Definition rule (p : CommitPolicy) (path : string) (k : kind) : res (option drop_rule) :=
  if existsb (under path) ESCAPES then
    if bool_decide (k ∈ [KDir; KOpaque]) && bool_decide (path ∈ MOUNT_POINTS) then Ok (Some Volatile)
    else Raise (CommitRefused "commit_residue_forbidden" "path lies at or below a sandbox mount")
  else if existsb (under path) HOST_WRITTEN then Ok (Some Host_written)
  else if existsb (identity_match path) (cp_identity p) then Ok (Some Identity)
  else if existsb (under path) VOLATILE then Ok (Some Volatile)
  else if negb (keep_build_residue p) && is_build_residue path then Ok (Some Build_residue)
  else if existsb (λ r, under path (sdrop 1 r)) (exclude p) then Ok (Some Caller)
  else if negb (bool_decide (include_paths p = [])) && negb (existsb (λ r, under path (sdrop 1 r)) (include_paths p)) then
    if bool_decide (k = KDir) && existsb (λ r, under (sdrop 1 r) path) (include_paths p) then Ok None
    else Ok (Some Caller)
  else Ok None.

(** ** The scan for live credentials *)
Definition TOKEN_CLASSES : list (string * nat) := [("relay-registration", 32%nat)].
Definition token_lengths : list nat := TOKEN_CLASSES.*2.
(** [lengths[0] + 1] *)
Definition carry : nat := S (foldr Nat.max 0%nat token_lengths).
Definition is_hex (c : ascii) : bool := bool_decide (c ∈ hex_digits).

(** The maximal lowercase-hex runs, [run] being the one that is open: what the
    pattern's lookarounds leave for a match of a class length *)
Fixpoint hex_runs (run : list ascii) (data : list ascii) : list (list ascii) :=
  match data with
  | [] => [run]
  | c :: data => if is_hex c then hex_runs (run ++ [c]) data else run :: hex_runs [] data
  end.

Section scan.
Context (sha256_hex : list ascii → string) (digests : list string).

Definition live_token (run : list ascii) : bool :=
  bool_decide (length run ∈ token_lengths) && bool_decide (sha256_hex run ∈ digests).
Definition leaks (data : list ascii) : bool := existsb live_token (hex_runs [] data).
(** [_Tokens.check] *)
Definition check (data : list ascii) : res unit :=
  raise_if (leaks data) (CommitRefused "commit_secret_residue" "a live credential is in the committed upper") (Ok tt).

------------------------------

### Assignment
The reply should hold only the lines from the beginning of the listing to the line with "else if existsb (under path) VOLATILE", both ends included, unchanged.

### Output of the exercise
Definition rule (p : CommitPolicy) (path : string) (k : kind) : res (option drop_rule) :=
  if existsb (under path) ESCAPES then
    if bool_decide (k ∈ [KDir; KOpaque]) && bool_decide (path ∈ MOUNT_POINTS) then Ok (Some Volatile)
    else Raise (CommitRefused "commit_residue_forbidden" "path lies at or below a sandbox mount")
  else if existsb (under path) HOST_WRITTEN then Ok (Some Host_written)
  else if existsb (identity_match path) (cp_identity p) then Ok (Some Identity)
  else if existsb (under path) VOLATILE then Ok (Some Volatile)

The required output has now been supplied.